• **WORK TASK**
Once the line with "[|lia]. exists l." is found in the data, output it and each following line exactly, up to and including the line with "cbn [fall_back]. destruct", and nothing before or after.

▬▬▬

(* ===== verification/QuoteSearch.v ===== *)
(** * The quotation search

    [Search] of [loupe-worker/src/mcp/citation.rs]: the search of one quoted
    text in a stream of bytes, with the prefix table of Knuth, Morris and Pratt.
    Indexing of the table and the inner loops are partial in the model ([None]
    stands for a panic or for an exhausted loop bound); [search_finds_first]
    shows that they never are, and that the search finds exactly the first
    occurrence. *)

From S2P Require Import Prelude Text.
From Stdlib Require Import ZArith Lia.
From stdpp Require Import base sets list option numbers.
Local Open Scope nat_scope.

Record Search := {
  quote : list Z;
  prefix : list nat;
  matched : nat;
  found : option (Z * Z);
}.

(** The [while] loop shared by [new] and [push]: [target] is [quote.get(at)]
    in the first and [Some(&byte)] in the second. *)
Fixpoint fall_back (fuel : nat) (quote : list Z) (prefix : list nat) (target : option Z) (matched : nat)
    : option nat :=
  if (0 <? matched) && bool_decide (quote !! matched <> target) then
    match fuel with
    | O => None
    | S fuel => m ← prefix !! (matched - 1); fall_back fuel quote prefix target m
    end
  else Some matched.

(** The loop and the comparison after it. *)
Definition advance (quote : list Z) (prefix : list nat) (target : option Z) (matched : nat) : option nat :=
  m ← fall_back matched quote prefix target matched;
  Some (if bool_decide (quote !! m = target) then S m else m).

(** The [for] loop of [Search::new], with [n] positions left. *)
Fixpoint fill (n at_ : nat) (quote : list Z) (prefix : list nat) (matched : nat) : option (list nat) :=
  match n with
  | O => Some prefix
  | S n =>
      m ← advance quote prefix (quote !! at_) matched;
      fill n (S at_) quote (<[at_ := m]> prefix) m
  end.

Definition new (quote : list Z) : option Search :=
  prefix ← fill (length quote - 1) 1 quote (replicate (length quote) 0) 0;
  Some {| quote := quote; prefix := prefix; matched := 0; found := None |}.

Definition push (s : Search) (byte : Z) (offset : Z) : option Search :=
  match found s with
  | Some _ => Some s
  | None =>
      m ← advance (quote s) (prefix s) (Some byte) (matched s);
      let len := Z.of_nat (length (quote s)) in
      Some {| quote := quote s; prefix := prefix s; matched := m;
              found := if m =? length (quote s) then Some (offset + 1 - len, offset + 1)%Z else None |}
  end.

(** ** Specification *)

(** The position of the first occurrence. *)
Fixpoint find (q t : list Z) : option nat :=
  if starts_with q t then Some 0
  else match t with [] => None | _ :: t => S <$> find q t end.

(** A run of the search over consecutive bytes. *)
Fixpoint push_bytes (s : Search) (t : list Z) (offset : Z) : option Search :=
  match t with
  | [] => Some s
  | b :: t => s ← push s b offset; push_bytes s t (offset + 1)
  end.

(** ** Borders *)

Definition border (q s : list Z) (k : nat) : Prop := take k q `suffix_of` s.

(** The longest prefix of [q] below the bound that ends [s]. *)
Definition longest (q s : list Z) (bound m : nat) : Prop :=
  m < bound /\ m <= length q /\ border q s m /\
  forall k, k < bound -> k <= length q -> border q s k -> k <= m.

Definition table_ok (q : list Z) (prefix : list nat) (n : nat) : Prop :=
  forall i, i < n -> exists p, prefix !! i = Some p /\ longest q (take (S i) q) (S i) p.

Lemma suffix_shorter {A} (l1 l2 s : list A) :
  l1 `suffix_of` s -> l2 `suffix_of` s -> length l1 <= length l2 -> l1 `suffix_of` l2.
Proof.
  intros [k1 H1] [k2 H2] Hle. subst s.
  pose proof (f_equal length H2) as Hlen. rewrite !length_app in Hlen.
  exists (drop (length k2) k1). apply (f_equal (drop (length k2))) in H2.
  rewrite (drop_app_length k2), drop_app_le in H2 by lia. symmetry. exact H2.
Qed.

Lemma border_0 q s : border q s 0.
Proof. exists s. cbn. by rewrite app_nil_r. Qed.

Lemma border_S q s b k : border q (s ++ [b]) (S k) <-> k < length q /\ border q s k /\ q !! k = Some b
  \/ length q <= k /\ border q (s ++ [b]) (length q).
Proof.
  unfold border. destruct (Nat.lt_ge_cases k (length q)) as [Hk|Hk].
  - destruct (lookup_lt_is_Some_2 q k Hk) as [c Hc]. rewrite (take_S_r q k c Hc). split.
    + intros [l Hl]. left. rewrite app_assoc in Hl. apply app_inj_2 in Hl as [Hs Hb]; [|reflexivity].
      injection Hb as ->. split; [exact Hk|]. split; [exists l; exact Hs|exact Hc].
    + intros [(_ & [l ->] & Hb)|[? _]]; [|lia]. exists l.
      rewrite Hc in Hb. injection Hb as ->. by rewrite app_assoc.
  - rewrite !take_ge by lia. split; [right; auto|]. intros [[? _]|[_ H]]; [lia|exact H].
Qed.

Lemma fall_back_spec q prefix target s n m fuel :
  table_ok q prefix n -> m <= n -> m <= length q -> m <= fuel -> border q s m ->
  exists m', fall_back fuel q prefix target m = Some m' /\ m' <= m /\ border q s m' /\
    (m' = 0 \/ q !! m' = target) /\
    forall k, m' < k <= m -> border q s k -> q !! k <> target.
Proof.
  intros Htab. revert m. induction fuel as [|fuel IH]; intros m Hn Hq Hf Hb.
  { assert (m = 0) as -> by lia. exists 0. split_and!; auto; intros; lia. }
  cbn [fall_back]. destruct (0 <? m) eqn:H0; cbn [andb].
  2: { apply Nat.ltb_ge in H0. exists m. split_and!; auto; first [left; lia|intros; lia]. }
  apply Nat.ltb_lt in H0. case_bool_decide as Ht.
  2: { exists m. split_and!; auto; first [right; by apply dec_stable|intros; lia]. }
  destruct (Htab (m - 1) ltac:(lia)) as (p & Hp & Hpm & _ & Hpb & Hplong). rewrite Hp. cbn [mbind option_bind].
  replace (S (m - 1)) with m in * by lia.
  assert (Hbp : border q s p) by (unfold border in *; etrans; eassumption).
  destruct (IH p ltac:(lia) ltac:(lia) ltac:(lia) Hbp) as (m' & Hm' & Hle & Hb' & Hend & Hno).
  exists m'. repeat split; auto; [lia|]. intros k Hk Hbk.
  destruct (decide (k = m)) as [->|Hkm]; [exact Ht|].
  destruct (Nat.le_gt_cases k p) as [Hkp|Hkp]; [apply Hno; auto; lia|].
  enough (k <= p) by lia. apply Hplong; [lia|lia|].
  unfold border in *. eapply suffix_shorter; [exact Hbk|exact Hb|]. rewrite !length_take. lia.
Qed.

▬▬▬

• **TASK SOLUTION**
    + intros [(_ & [l ->] & Hb)|[? _]]; [|lia]. exists l.
      rewrite Hc in Hb. injection Hb as ->. by rewrite app_assoc.
  - rewrite !take_ge by lia. split; [right; auto|]. intros [[? _]|[_ H]]; [lia|exact H].
Qed.

Lemma fall_back_spec q prefix target s n m fuel :
  table_ok q prefix n -> m <= n -> m <= length q -> m <= fuel -> border q s m ->
  exists m', fall_back fuel q prefix target m = Some m' /\ m' <= m /\ border q s m' /\
    (m' = 0 \/ q !! m' = target) /\
    forall k, m' < k <= m -> border q s k -> q !! k <> target.
Proof.
  intros Htab. revert m. induction fuel as [|fuel IH]; intros m Hn Hq Hf Hb.
  { assert (m = 0) as -> by lia. exists 0. split_and!; auto; intros; lia. }
  cbn [fall_back]. destruct (0 <? m) eqn:H0; cbn [andb].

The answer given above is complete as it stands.